Words in dictionary aren't recognized
Status: Beta
Brought to you by:
kevina
Using Aspell 0.60.6 on Ubuntu, and a fresh install of the Irish dictionary aspell5-ga-4.4-0.tar.bz2.
Immediately after "sudo make install" of the dictionary, I run this, expecting no output:
$ /usr/bin/word-list-compress d < ga.cwl | iconv -f iso-8859-1 -t utf8 | aspell --lang=ga list
d'orgán
m'orgán
n-arm
t-arm
These four aren't recognized though. The other 326042 are ok!
So the problem is that d'orgán and Dorgan are similar in that they both have the same "clean" value of "dorgan" but the soundslike is different at "T*R*K*" and "T*R*K*N" respectively, which violates some of my assumptions I made. Not sure how I am going to fix this.
And fixing this will almost certainly require breaking the dictionary format, further complicating things.
Ok, maybe we're honing in on the problem. Both of those words *should* have a soundslike of "T*R*K*N". But I can't find a problem in the gaeilge_phonet.dat file.

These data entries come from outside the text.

(** The loop over the fields of [dAtA]. [field] is the switch, [None] its default case;
    [n] bounds the fields. *)
Fixpoint unmarshalLoop {A} (n : nat) (name : string) (field : A -> Z -> Z -> bytes -> Z -> option (fieldRes A))
    (m : raw A) (dAtA : bytes) (iNdEx : Z) : res (raw A * option wireError) :=
  let l := blen dAtA in
  if iNdEx <? l then
    match n with
    | O => NoFuel
    | S n =>
        let '(wire, r) := DecodeVarint dAtA iNdEx in
        match r with
        | inl e => Ok (m, Some e)
        | inr i =>
            let fieldNum := i32 (Z.shiftr wire 3) in
            let wireType := Z.land wire 7 in
            if wireType =? 4 then Ok (m, Some (EndGroup name)) else
            if fieldNum <=? 0 then Ok (m, Some (IllegalTag name fieldNum wire)) else
            match field (known m) fieldNum wireType dAtA i with
            | Some r =>
                let! '(k, r) := r in
                let m := mkRaw k (unknownFields m) in
                match r with
                | inl e => Ok (m, Some e)
                | inr i => unmarshalLoop n name field m dAtA i
                end
            | None =>
                let! rest := slice dAtA iNdEx l in
                match Skip rest with
                | inl e => Ok (m, Some e)
                | inr skippy =>
                    if (skippy <? 0) || (iNdEx + skippy <? 0) then Ok (m, Some InvalidLength) else
                    if l <? iNdEx + skippy then Ok (m, Some UnexpectedEOF)
                    else
                      let! skipped := slice dAtA iNdEx (iNdEx + skippy) in
                      unmarshalLoop n name field (mkRaw (known m) (unknownFields m ++ skipped)) dAtA (iNdEx + skippy)
                end
            end
        end
    end
  else Ok (m, if l <? iNdEx then Some UnexpectedEOF else None).

Definition unmarshalVT {A} name field (m : raw A) (dAtA : bytes) : res (raw A * option wireError) :=
  unmarshalLoop (length dAtA) name field m dAtA 0.

(** The cases, by the type of the field. *)
Section Fields.
Context {A : Type} (name : string) (m : A) (wireType : Z) (dAtA : bytes) (i : Z).

Definition getVarint (set : Z -> A) : fieldRes A :=
  if negb (wireType =? 0) then Ok (m, inl (WrongWireType wireType name))
  else let '(v, r) := DecodeVarint dAtA i in Ok (set v, r).

Definition getInt64 (set : Z -> A) : fieldRes A :=
  if negb (wireType =? 0) then Ok (m, inl (WrongWireType wireType name))
  else let '(v, r) := DecodeVarintInt64 dAtA i in Ok (set v, r).

Definition getBool (set : bool -> A) : fieldRes A :=
  if negb (wireType =? 0) then Ok (m, inl (WrongWireType wireType name))
  else let '(v, r) := DecodeVarintBool dAtA i in Ok (match r with inl _ => m | inr _ => set v end, r).

Definition getBytes (old : nslice) (set : nslice -> A) : fieldRes A :=
  if negb (wireType =? 2) then Ok (m, inl (WrongWireType wireType name))
  else let '(v, r) := DecodeBytesAppend old dAtA i in Ok (set v, r).

Definition getString (set : bytes -> A) : fieldRes A :=
  if negb (wireType =? 2) then Ok (m, inl (WrongWireType wireType name))
  else let '(v, r) := DecodeString dAtA i in Ok (match r with inl _ => m | inr _ => set v end, r).

(** A message field: decoded into the message there is, or a new one. *)
Definition getMessage {B} (unmarshal : B -> bytes -> res (B * option wireError)) (old : B) (set : B -> A) : fieldRes A :=
  if negb (wireType =? 2) then Ok (m, inl (WrongWireType wireType name))
  else
    match DecodeLengthDelimited dAtA i with
    | inl e => Ok (m, inl e)
    | inr (msgStart, postIndex) =>
        let! b := slice dAtA msgStart postIndex in
        let! '(x, e) := unmarshal old b in
        Ok (set x, match e with Some e => inl e | None => inr postIndex end)
    end.

(** The packed elements up to [postIndex]; an element may run past it. *)
Fixpoint packedLoop (n : nat) (set : list Z -> A) (vs : list Z) (i postIndex : Z) : fieldRes A :=
  if i <? postIndex then
    match n with
    | O => NoFuel
    | S n =>
        let '(v, r) := DecodeVarintInt64 dAtA i in
        match r with
        | inl e => Ok (set vs, inl e)
        | inr i => packedLoop n set (vs ++ [v]) i postIndex
        end
    end
  else Ok (set vs, inr i).

Definition getPacked (old : list Z) (set : list Z -> A) : fieldRes A :=
  if wireType =? 0 then
    let '(v, r) := DecodeVarintInt64 dAtA i in
    Ok (match r with inl _ => m | inr _ => set (old ++ [v]) end, r)
  else if wireType =? 2 then
    match DecodeLengthDelimited dAtA i with
    | inl e => Ok (m, inl e)
    | inr (packedStart, postIndex) => packedLoop (length dAtA) set old packedStart postIndex
    end
  else Ok (m, inl (WrongWireType wireType name)).

End Fields.

Definition KeyValue_field (m : KeyValue) (fieldNum wireType : Z) (dAtA : bytes) (i : Z) : option (fieldRes KeyValue) :=
  let '(mkKeyValue c md v l k val) := m in
  match fieldNum with
  | 1 => Some (getBytes "Key" m wireType dAtA i (Some k) (fun k => mkKeyValue c md v l (sbytes k) val))
  | 2 => Some (getInt64 "CreateRevision" m wireType dAtA i (fun c => mkKeyValue c md v l k val))
  | 3 => Some (getInt64 "ModRevision" m wireType dAtA i (fun md => mkKeyValue c md v l k val))
  | 4 => Some (getInt64 "Version" m wireType dAtA i (fun v => mkKeyValue c md v l k val))
  | 5 => Some (getBytes "Value" m wireType dAtA i val (fun val => mkKeyValue c md v l k val))
  | 6 => Some (getInt64 "Lease" m wireType dAtA i (fun l => mkKeyValue c md v l k val))
  | _ => None
  end%string.

Definition KeyValue_UnmarshalVT := unmarshalVT "KeyValue" KeyValue_field.

Definition Event_field (m : Event) (fieldNum wireType : Z) (dAtA : bytes) (i : Z) : option (fieldRes Event) :=
  let '(mkEvent t k p) := m in
  match fieldNum with
  | 1 => Some (getVarint "Type" m wireType dAtA i (fun t => mkEvent (i32 t) k p))
  | 2 => Some (getMessage "Kv" m wireType dAtA i KeyValue_UnmarshalVT (default KeyValue_zero k) (fun k => mkEvent t (Some k) p))
  | 3 => Some (getMessage "PrevKv" m wireType dAtA i KeyValue_UnmarshalVT (default KeyValue_zero p) (fun p => mkEvent t k (Some p)))
  | _ => None
  end%string.

Definition Event_UnmarshalVT := unmarshalVT "Event" Event_field.

Definition ResponseHeader_field (m : ResponseHeader) (fieldNum wireType : Z) (dAtA : bytes) (i : Z) : option (fieldRes ResponseHeader) :=
  let '(mkResponseHeader rev c mem t) := m in
  match fieldNum with
  | 1 => Some (getVarint "ClusterId" m wireType dAtA i (fun c => mkResponseHeader rev c mem t))
  | 2 => Some (getVarint "MemberId" m wireType dAtA i (fun mem => mkResponseHeader rev c mem t))
  | 3 => Some (getInt64 "Revision" m wireType dAtA i (fun rev => mkResponseHeader rev c mem t))
  | 4 => Some (getVarint "RaftTerm" m wireType dAtA i (fun t => mkResponseHeader rev c mem t))
  | _ => None
  end%string.

Definition ResponseHeader_UnmarshalVT := unmarshalVT "ResponseHeader" ResponseHeader_field.

Definition WatchEventBatch_field (m : WatchEventBatch) (fieldNum wireType : Z) (dAtA : bytes) (i : Z) : option (fieldRes WatchEventBatch) :=
  let '(mkWatchEventBatch e r ids prev) := m in
  match fieldNum with
  | 1 => Some (getMessage "Event" m wireType dAtA i Event_UnmarshalVT (default Event_zero e) (fun e => mkWatchEventBatch (Some e) r ids prev))
  | 2 => Some (getVarint "Revision" m wireType dAtA i (fun r => mkWatchEventBatch e r ids prev))
  | 3 => Some (getPacked "WatchIds" m wireType dAtA i ids (fun ids => mkWatchEventBatch e r ids prev))
  | 4 => Some (getPacked "WatchIdsPrev" m wireType dAtA i prev (fun prev => mkWatchEventBatch e r ids prev))
  | _ => None
  end%string.

Definition WatchEventBatch_UnmarshalVT := unmarshalVT "WatchEventBatch" WatchEventBatch_field.

Definition WatchEventSync_field (m : WatchEventSync) (fieldNum wireType : Z) (dAtA : bytes) (i : Z) : option (fieldRes WatchEventSync) :=
  let '(mkWatchEventSync ids r) := m in
  match fieldNum with
  | 1 => Some (getPacked "IDs" m wireType dAtA i ids (fun ids => mkWatchEventSync ids r))
  | 2 => Some (getVarint "Revision" m wireType dAtA i (fun r => mkWatchEventSync ids r))
  | _ => None
  end%string.

Definition WatchEventSync_UnmarshalVT := unmarshalVT "WatchEventSync" WatchEventSync_field.

Definition WatchResponse_field (m : WatchResponse) (fieldNum wireType : Z) (dAtA : bytes) (i : Z) : option (fieldRes WatchResponse) :=
  let '(mkWatchResponse h id cr ca rev why fr evs) := m in
  match fieldNum with
  | 1 => Some (getMessage "Header" m wireType dAtA i ResponseHeader_UnmarshalVT (default ResponseHeader_zero h)
                 (fun h => mkWatchResponse (Some h) id cr ca rev why fr evs))
  | 2 => Some (getInt64 "WatchId" m wireType dAtA i (fun id => mkWatchResponse h id cr ca rev why fr evs))
  | 3 => Some (getBool "Created" m wireType dAtA i (fun cr => mkWatchResponse h id cr ca rev why fr evs))
  | 4 => Some (getBool "Canceled" m wireType dAtA i (fun ca => mkWatchResponse h id cr ca rev why fr evs))
  | 5 => Some (getInt64 "CompactRevision" m wireType dAtA i (fun rev => mkWatchResponse h id cr ca rev why fr evs))
  | 6 => Some (getString "CancelReason" m wireType dAtA i (fun why => mkWatchResponse h id cr ca rev why fr evs))
  | 7 => Some (getBool "Fragment" m wireType dAtA i (fun fr => mkWatchResponse h id cr ca rev why fr evs))
  | 11 => Some (getMessage "Events" m wireType dAtA i Event_UnmarshalVT Event_zero
                  (fun e => mkWatchResponse h id cr ca rev why fr (evs ++ [e])))
  | _ => None
  end%string.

As a simpler example, consider "organ". Should have a soundalike of *R*K*N but it comes out as *R*K*
The rule that's causing the trouble appears to be:
R(BGM)- R*
I think this because, for example, the string "oragan" correctly gives *R*K*N.
Am I not allowed to use the - syntax together with characters in parens as above? That syntax seems to work correctly other places.
There could also be a bug in the phonet code. I did not write the original code, and it has been a while since I looked at it. I will try to have a look sometime soon.
If you fell so inclined you are welcome to look for yourself.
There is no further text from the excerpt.